Holmes drew from all the great traditions across religions, synthesizing what has been called the perennial philosophy of the ages. He clearly saw that somewhere in each of the great religions, universal truths were revealed. What was distinctive about Holmes is that he knew that knowledge of one’s individual spiritual nature, presence and power was not enough. One has to consciously exercise this knowledge by focusing one’s attention on the greater Cause in order to bring about desired Effects. Thoughts are things in rarified form and materialize into solid form or matter, much as water in gas form condenses to become liquid or freezes solid. In other words, what we think about and feel strongly about, we most often bring about. It is a system, much as we’ve come to understand as the basic structure of science.
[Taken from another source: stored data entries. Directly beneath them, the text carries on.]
(** The loop the five methods share:
    [for node, node_result in api_result.items(): if node in NODE_DETAILS: ...
     results[region] = ...], started from [results = {}]. An exception
    raised for one node leaves the method. *)
Fixpoint normalize_nodes (node_record : pyval -> res pyval)
    (items : pydict) (results : pydict) : res pydict :=
  match items with
  | [] => Ok results
  | (node, node_result) :: rest =>
      match node_details node with
      | Some d =>
          let region := region_label d in
          rec <- node_record node_result ;;
          normalize_nodes node_record rest (dict_set results region rec)
      | None => normalize_nodes node_record rest results
      end
  end.

(** [if 'error' in api_result: return {'error': api_result['error']}],
    then the loop. *)
Definition normalize (node_record : pyval -> res pyval)
    (api_result : pydict) : res pydict :=
  if dict_mem "error" api_result
  then Ok [("error", dict_get api_result "error")]
  else normalize_nodes node_record api_result [].

Definition ping (api_result : pydict) : res pydict :=
  normalize ping_node api_result.
Definition http_check (api_result : pydict) : res pydict :=
  normalize http_node api_result.
Definition tcp_check (api_result : pydict) : res pydict :=
  normalize tcp_node api_result.
Definition udp_check (api_result : pydict) : res pydict :=
  normalize udp_node api_result.
Definition dns_check (api_result : pydict) : res pydict :=
  normalize dns_node api_result.

(** The five sub-commands of [main] and what each dispatches to. *)
Inductive check_type : Type := Ping | Http | Tcp | Udp | Dns.

Definition node_record (ct : check_type) : pyval -> res pyval :=
  match ct with
  | Ping => ping_node
  | Http => http_node
  | Tcp => tcp_node
  | Udp => udp_node
  | Dns => dns_node
  end.

Definition normalizer (ct : check_type) : pydict -> res pydict :=
  match ct with
  | Ping => ping
  | Http => http_check
  | Tcp => tcp_check
  | Udp => udp_check
  | Dns => dns_check
  end.
Lemma index_in_range {A : Type} (l : list A) (i : Z) :
  0 <= i < len l ->
  exists x, nth_error l (Z.to_nat i) = Some x /\ index l i = Ok x.
Proof.
  intros Hi. unfold index.
  destruct (Z.ltb_spec i 0); [lia|].
  destruct (Z.ltb_spec i 0); [lia|].
  destruct (Z.leb_spec (len l) i); [lia|]. simpl.
  destruct (nth_error l (Z.to_nat i)) as [x|] eqn:Hx; [eauto|].
  apply nth_error_None in Hx. unfold len in *. lia.
Qed.

(** With distinct keys, looking up the key found at a position gives the
    entry at that position. *)
Lemma current_url_in_range self :
  NoDup (keys (_urls self)) ->
  0 <= _url_index self < len (_urls self) ->
  exists k img,
    nth_error (_urls self) (Z.to_nat (_url_index self)) = Some (k, img) /\
    current_url self = Ok (url img).
Proof.
  intros Hd Hi. unfold current_url.
  assert (Hi' : 0 <= _url_index self < len (keys (_urls self))).
  { unfold len, keys in *. now rewrite length_map. }
  destruct (index_in_range _ _ Hi') as (k & Hk & ->).
  unfold keys in Hk. rewrite nth_error_map in Hk.
  destruct (nth_error (_urls self) (Z.to_nat (_url_index self)))
    as [[k' img]|] eqn:Hnth; [|discriminate].
  injection Hk as ->. exists k, img. split; [reflexivity|].
  rewrite (In_getitem _ _ _ Hd (nth_error_In _ _ Hnth)). reflexivity.
Qed.


End Reading.



(** ** Fetching the image bytes *)

Section Fetching.

Variable net : Network.

Implicit Types (self : UrlCam) (h : Host).

Lemma camera_image_default self h :
  len (_urls self) = _url_index self ->
  fst (camera_image net self h)
  = Ok (content (net (requests_sent h) _default_url)).
Proof.
  intros H. unfold camera_image. rewrite H, Z.eqb_refl. reflexivity.
Qed.

Lemma camera_image_success self h u :
  len (_urls self) <> _url_index self ->
  current_url self = Ok u ->
  status_code (net (requests_sent h) u) = 200 ->
  fst (camera_image net self h) = Ok (content (net (requests_sent h) u)).
Proof.
  intros Hne Hu Hs. unfold camera_image.
  destruct (Z.eqb_spec (len (_urls self)) (_url_index self)); [contradiction|].
  rewrite Hu. unfold requests_get. rewrite Hs. reflexivity.
Qed.

(** A status other than 200 sends a second request, for the default image,
    whose body is returned. *)
Lemma camera_image_failure self h u :
  len (_urls self) <> _url_index self ->
  current_url self = Ok u ->
  status_code (net (requests_sent h) u) <> 200 ->
  fst (camera_image net self h)
  = Ok (content (net (S (requests_sent h)) _default_url)) /\
  errors_logged (snd (camera_image net self h)) = u :: errors_logged h /\
  requests_sent (snd (camera_image net self h)) = S (S (requests_sent h)).
Proof.
  intros Hne Hu Hs. unfold camera_image.
  destruct (Z.eqb_spec (len (_urls self)) (_url_index self)); [contradiction|].
  rewrite Hu. unfold requests_get.
  destruct (Z.eqb_spec (status_code (net (requests_sent h) u)) 200);
    [contradiction|].
  repeat split.
Qed.

Lemma state_current_url self :
  len (_urls self) <> _url_index self -> state self = current_url self.
Proof.
  intros Hne. unfold state.
  now destruct (Z.eqb_spec (len (_urls self)) (_url_index self)).
Qed.

Lemma camera_image_in_range self h :
  NoDup (keys (_urls self)) ->
  0 <= _url_index self <= len (_urls self) ->
  exists img, fst (camera_image net self h) = Ok img.
Proof.
  intros Hd Hi.
  destruct (Z.eq_dec (len (_urls self)) (_url_index self)) as [He|Hne].
  - rewrite camera_image_default by exact He. eauto.
  - destruct (current_url_in_range self Hd) as (k & img & _ & Hu); [lia|].
    destruct (Z.eq_dec (status_code (net (requests_sent h) (url img))) 200)
      as [Hs|Hs].
    + rewrite (camera_image_success self h _ Hne Hu Hs). eauto.
    + destruct (camera_image_failure self h _ Hne Hu Hs) as (-> & _). eauto.
Qed.

End Fetching.


(** ** Eviction *)

Lemma store_distinct3 (img1 img2 img3 : ImgUrl) :
  NoDup [image_key img1; image_key img2; image_key img3] ->
  store [] [img1; img2; img3]
  = [(image_key img1, img1); (image_key img2, img2); (image_key img3, img3)].
Proof.
  intros Hnd.
  inversion Hnd as [|? ? H1 Hnd']; subst.
  inversion Hnd' as [|? ? H2 _]; subst.
  unfold store. cbn [fold_left].
  change (setitem [] (image_key img1) img1) with [(image_key img1, img1)].
  rewrite (setitem_absent [(image_key img1, img1)] (image_key img2) img2).
  - cbn [app]. rewrite setitem_absent; [reflexivity|].
    simpl. simpl in H1, H2. intuition congruence.
  - simpl. simpl in H1. intuition congruence.
Qed.
(* ===== verification/Prelude.v ===== *)
(** * async-opcua: verification library

    async-opcua is an OPC UA client and server in Rust.  This library models the parts whose
    correctness does not depend on I/O, as pure functions on explicit states, and proves what they
    promise.  Paths are relative to src/.

    ** The program and its parts

    A client and a server exchange messages over a secure channel: a message is encoded, cut into
    chunks, each chunk is signed and encrypted, numbered and sent (async-opcua-core/src/comms, with
    async-opcua-crypto and the encodings of async-opcua-types).  A session of the server holds
    subscriptions, a subscription holds monitored items, and these turn sampled values and events
    into notifications that publish requests carry to the client
    (async-opcua-server/src/subscriptions).  Values are variants with status codes and index ranges
    (async-opcua-types/src).  The nodes that are served, with their references and types
    (async-opcua-nodes), form address spaces; node managers change and search them for sessions whose
    roles grant the permissions (async-opcua-server/src/address_space, node_manager and rbac).
    A session is created, activated on a channel and closed by the session manager
    (async-opcua-server/src/session); an event reaches a monitored item when the filter of the item
    selects it (async-opcua-nodes/src/events).  PubSub sends values in datagrams that all subscribers of
    a security group share the keys for (async-opcua-pubsub/src).

    ** Files

    Foundations: [Prelude] (results, panics, machine integers, list lemmas, tactics), [Text] (Rust
    strings and numbers in text), [Float] (IEEE-754 numbers).

    Types:
    - [StatusCode]: status_code.rs, the bit fields of a status code;
    - [NumericRange]: numeric_range.rs, index ranges and their text;
    - [Variant], [RangeFacts]: variant/mod.rs, array.rs and what they use; reading and writing index
      ranges of strings, byte strings and arrays of any dimension;
    - [Limits]: handle.rs and config/limits.rs;
    - [Wire]: encoding.rs and the built-in types that headers and node identifiers consist of;
    - [BinaryTypes]: the other built-in types (basic_types.rs, date_time.rs, qualified_name.rs,
      localized_text.rs, expanded_node_id.rs, diagnostic_info.rs);
    - [BinaryVariant], [BinaryVariantFacts]: the encoding of variant/mod.rs, data_value.rs,
      extension_object.rs and the fallback type loader.

    - [NodeIdText]: node ids and expanded node ids as text and in JSON strings;
    - [VariantConvert], [VariantConvertFacts]: conversions and casts of variants;
    - [EventFilter], [EventFilterFacts]: nodes/src/events/, validation of an event filter and the
      evaluation of its where clause.

    Secure channel:
    - [SequenceNumber]: comms/sequence_number.rs, the counter of the sender and the check of the
      receiver;
    - [Crypto]: security_policy.rs, policy/, hash.rs, aes/aeskey.rs of async-opcua-crypto;
    - [Chunk], [SecureChannel], [AsymmetricSecurity]: comms/message_chunk.rs, security_header.rs,
      message_chunk_info.rs and comms/secure_channel/, from headers and padding to
      [apply_security] and [verify_and_remove_security];
    - [Chunker]: comms/chunker.rs, [ChunkingStream], [ReceiveStream] and [Chunker];
    - [ConcreteChannel]: instances of the interfaces; [SecureChannelFacts], [ChunkerFacts]: proofs;
    - [KeyDerivation], [ChannelTokens], [ChannelTokensFacts]: the nonces, tokens and keys of a
      channel, OpenSecureChannel on the server (session/controller.rs) and in the client.

    Transport:
    - [TcpTypes], [TcpCodec]: comms/tcp_types.rs and tcp_codec.rs, the messages of the connection
      and the codec that cuts a byte stream into frames;
    - [SendBuffer], [SendBufferFacts]: comms/buffer.rs, the queue between messages and the socket;
    - [ServerTransport], [ServerTransportFacts]: server/src/transport/tcp.rs, the server's half of
      the handshake, [poll] with its draining of frames, and the delivery of requests end to end.

    Subscriptions, from the inside out (server/src/subscriptions):
    - [DataChangeFilter]: monitored_item/filters.rs;
    - [MonitoredItem], [MonitoredItemFacts]: monitored_item.rs and triggering.rs;
    - [Subscription], [SubscriptionFacts]: subscription.rs and types/src/notification_message.rs;
    - [RetransmissionQueue]: retransmission_queue.rs;
    - [SessionSubscriptions], [SessionFacts]: session_subscriptions.rs, ring.rs;
    - [Concrete]: instances of the interfaces.

    Address space, from the inside out:
    - [References]: nodes/src/references.rs, the store of references with its two tables;
    - [TypeTree]: nodes/src/type_tree.rs and types/src/namespaces.rs, subtype queries with their cache;
    - [Nodes]: the node classes of nodes/src and the building of nodes from AddNodes attributes
      (node_manager/memory/manager/crud/node_builder.rs);
    - [Rbac], [Roles]: server/src/rbac and the access checks of address_space/utils.rs and
      services/node_access.rs; roles, identity mapping rules and their presets;
    - [AddressSpace]: address_space/mod.rs with its browse name index, and the translation of browse
      paths (node_manager/memory/manager/browse.rs and view.rs);
    - [NodeManagement], [NodeManagementFacts], [ReferenceServiceFacts]: node_management.rs and the
      services of memory/manager/crud.rs and references.rs that add and delete nodes and references;
    - [Browse], [BrowseFacts], [BrowseAccess]: node_manager/view.rs and
      session/services/view.rs, Browse and BrowseNext over all node managers with their
      continuation points;
    - [Attributes]: the [Node] implementations of nodes/src, reading an attribute with
      [get_attribute_max_age] and replacing one with [set_attribute];
    - [FanOut]: session/services/mod.rs, the distribution of a request over the node managers;
    - [AttributeService], [AttributeFacts], [AttributeWriteFacts]: address_space/utils.rs and
      write_validation.rs, node_manager/attributes.rs, the reads and writes of node_manager/memory and the
      Read and Write services (session/message_handler.rs and actor.rs).

    Sessions (server/src/session):
    - [SessionManager], [SessionConcrete], [SessionManagerFacts], [SessionSecurity]: instance.rs,
      manager/; creation, activation, closing, expiry and eviction of sessions.

    PubSub (async-opcua-pubsub/src):
    - [Uadp]: codec/uadp.rs, the binary network messages;
    - [PubSubSecurity], [PubSubSecurityFacts]: security/, engine.rs and engine/security.rs; key sets and
      their rotation, signed and encrypted messages, replay windows.

    ** How definitions correspond to the code

    Definitions keep the names of the code; a prefix ([rq_], [ss_], [sub_], [mi_], [cs_], [rs_], [sn_])
    separates methods and fields that share a name.  A struct is a record, an enum an inductive
    type, a method that takes [&mut self] a function that returns the new state.  A [Result] is
    [result]; a call that may panic or loop is an [outcome] ([Ret], [Panic], [OutOfFuel]);
    [let?], [let!] and [let^] sequence them.  An integer is a [Z]; arithmetic that can wrap is written
    with [wrap32] or [wrap_usize], checked and saturating operations are their own functions.
    [usize] has 64 bits.  Times are numbers of nanoseconds.  Log lines, metrics, lock guards and pools
    that only recycle allocations are left out.  A function that writes into a buffer of the caller
    returns the bytes written.

    Loops have fuel where the recursion is not structural, and a theorem shows that the fuel given
    is enough: the length of the buffer for [write_all], the number of queued notifications for the
    loop of [pop_all], the number of elapsed intervals for the aggregate loop, the number of
    selected elements for the odometer, the length of the buffer for the codec.  The decoder of
    variants recurs on the number of locks its depth gauge still grants.  P_SHA is given as many
    rounds as bytes are asked for; the validation and the evaluation of a where clause recur on the
    number of elements of the filter, which bounds every chain of elements that passed validation.

    ** Interfaces

    Code outside the repository, and parts that are not modelled, are type classes with the
    documented behaviour the code relies on: [RangeRegex] (the regular expression of numeric
    ranges), [DynEncodable] (bodies of extension objects), [Chrono] (calendar arithmetic),
    [EventModel] (the events of monitored items), [AggregateEngine], [HashOrder], [RefOrder] and
    [ChildOrder] (the iteration orders of hash tables and sets), [Moka] (what a bounded cache keeps),
    [Features] (cargo features), [CryptoLib] with [SymmetricLaws] and [CtrLaws] (HMAC, AES), [Pki]
    (certificates and keys), [AsymmetricLib] (RSA and ECDSA), [Message] with [MessageLaws] (the service
    messages), [Context] with [ContextLaws] (the bodies of extension objects and the type loaders),
    [Bodies] (what the bodies of role permissions, data type definitions and ranges are).
    Theorems are proved for every instance; the witnesses use the instances of [NumericRange],
    [Concrete], [ConcreteChannel], [ChunkerFacts] and [BinaryVariant].

    ** What the theorems show

    - Delivery: publish requests are conserved (each is answered exactly once or still queued),
      responses carry the messages in order, acknowledgements and retransmission implement a plain
      list, subscriptions are served by priority.
    - Subscriptions: a tick appends messages with consecutive numbers within the limits and drops
      only the oldest; emptying an item delivers every notification once and in order and ends; an
      abandoned subscription expires, with the exception described below.
    - Monitored items: the queue stays within its bound, overflow drops and marks exactly the right
      entry, the SemanticsChanged bit is not lost, sampling intervals are respected, the aggregate
      loop ends.
    - Secure channel: a chunk secured by one side is recovered by the other; received bytes are only
      accepted when they end in the HMAC of what precedes it; the computed body size is exact; the chunks of a message decode to the message and are
      the cut of its encoding; sequence numbers agree across the wrap-around and are not accepted
      twice.
    - Keys: after an open or renew handshake both sides hold the same keys and tokens, the keys are
      those of the P_SHA of the specification; a renewal drops the keys of the previous token at once.
    - Transport: however the network cuts the stream the codec recovers the frames; the send buffer
      is a queue; a handshake that succeeds respects the limits of both sides, where the server
      has limits of its own; requests written on one side come out of the other, each once and in order.
    - Values: reads are type safe, writes are read back and change nothing else, the odometer
      enumerates the selection in row-major order; ranges round trip through text; a variant
      without empty arrays is encoded to the announced length and decoded back, and whatever is decoded is well typed and
      within the limits; a cast has the type asked for or is empty; node ids round trip through text.
    - Event filters: a filter that passes validation is evaluated without panic and selects the
      events that its denotation, a three-valued logic, selects.
    - PubSub: a secured message comes out of a subscriber as it was sent, whatever is delivered is
      signed with a key in use, no number is accepted twice across any rotation of the keys, and the
      replay window of 64 bits decides like one over unbounded numbers.
    - Sessions: registries, counters and heaps account for every session; the session of a channel
      changes only by an activation that proves the client's key; expiry removes the sessions due,
      except those that are locked then.
    - Browsing: a client is shown only what its roles permit, and each reference is delivered once over
      Browse and BrowseNext.
    - Address space: the reference store implements a set of edges, subtype queries end and decide the
      reflexive transitive closure where the types have no cycle and the cache is up to date; node management acts on a graph of nodes and edges item by item,
      each refused without effect or done exactly, under the conditions checked; a browse path
      translation reports exactly the nodes that its elements reach.
    - Attributes: the Read service is the reading of each item on its own, from the first node manager
      that owns the node; what a Write stores is what a later Read shows; a Write changes only what was
      asked for and permitted, in what is stored and in what Reads show.
    - Access control: a permission is granted exactly when the roles grant its bits, identities get
      exactly the roles whose rules match, the advertised write mask is what writing permits.
    - Behaviour the code should not have, as theorems of its own: a reachable state in which a
      publish request panics, one in which a session starves, subscriptions that never expire,
      delayed samples that are not reported, a loop that diverges, a bit lost by [modify], requests
      lost when a later frame is refused, a refused text that is shown, an abort that desynchronizes
      the sequence numbers, an empty array that cannot be relayed, cached subtype answers that are
      out of date, references that stay hidden, a translation that panics when the index is
      invalidated under it, children it does not find.

    ** What is not modelled

    The asynchronous tasks, channels and locks around the sessions (mod.rs, actor.rs, notify.rs of
    the subscriptions) and the sockets; certificates and the signatures of ECC policies; the
    client's transport, reverse connections, WebSockets, the timeouts of the handshake and a poll
    that is abandoned while it waits; the generated types, JSON and XML (extension
    objects are decoded as in a build without the feature [xml]); the fields of the base event
    type; the aggregate engine beyond its interface; the dispatch of services, audits and the
    negotiation of endpoints; method calls; loading node sets into the type tree; history, alarms,
    programs; the client; the transports, configuration and JSON messages of PubSub; generated code.
    A node management request is modelled as one step, although its checks and its changes are two
    critical sections between which other requests may run; so is each call of a node manager by the
    Read and Write services, whose callbacks are functions of their arguments. *)

From stdpp Require Export base tactics option list sorting gmap sets strings fin_maps.
From Stdlib Require Export ZArith Lia Bool.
A biblical scholar, Holmes reviews all the great lessons of Christ’s teachings throughout his writing and books, one of which is the understanding that what some call God or Creator or Supreme Being is within each of us as well as permeating every bit of the Universe. In a larger sense, we are each already perfect and whole. The extent to which we believe this is the extent to which we can operate through the great Law to our greatest advantage and for the highest purposes of all. Disease, poverty, violence and disharmony are temporary conditions resulting from collective thought that keeps them in place and this can be overcome individually and en masse through an active practice using these principles, meditation and what is called “affirmative” prayer. We've much evidence to that effect when we look at the impact of some of our greatest spiritual teachers and leaders in our immediate past and present. These Holmes would call, as he calls Jesus, the example, not the exception.
Thousands have been healed and millions positively affected over the course of the last 150 years, beginning with the earliest practitioners in the 19th century. Uniquely American in origin, the New Thought Movement itself has spread around the world and there are 400 groups affiliated with the Centers for Spiritual Living alone. More emphasized as Christian is the worldwide Unity Church though it utilizes similar principles and practices.
Today I enjoy participating in a community of people who learn and practice these principles. In some ways I feel that my participation is a “giving back,” for the joy, fulfillment, sense of empowerment and positivity that have been powerful currents running throughout my wonderful life and in no small part a result of this foundational early experience.
And yet, the continued gifts I receive through a more conscious and systematic study and application of scientific spiritual principles as well as being part of an organization dedicated to transforming millions of lives through positive thought and deed are greater than my showing up on a Sunday or any other day of the week.
Just knowing and acknowledging my very real spiritual nature, my goodness, wholeness and capacity for love as expressed through my unique personality and creativity and evidenced by all the experiences I attract in my life is surely gift enough. And knowing that is true of everyone makes all the difference.
Randy Crutcher, EdD is a member of the Everyday Center for Spiritual Living in Santa Fe, New Mexico. He was contracted as a facilitator at the 2010 Integration Conference for the final phases of reuniting two long divided organizational branches of the world-wide Centers for Spiritual Living movement.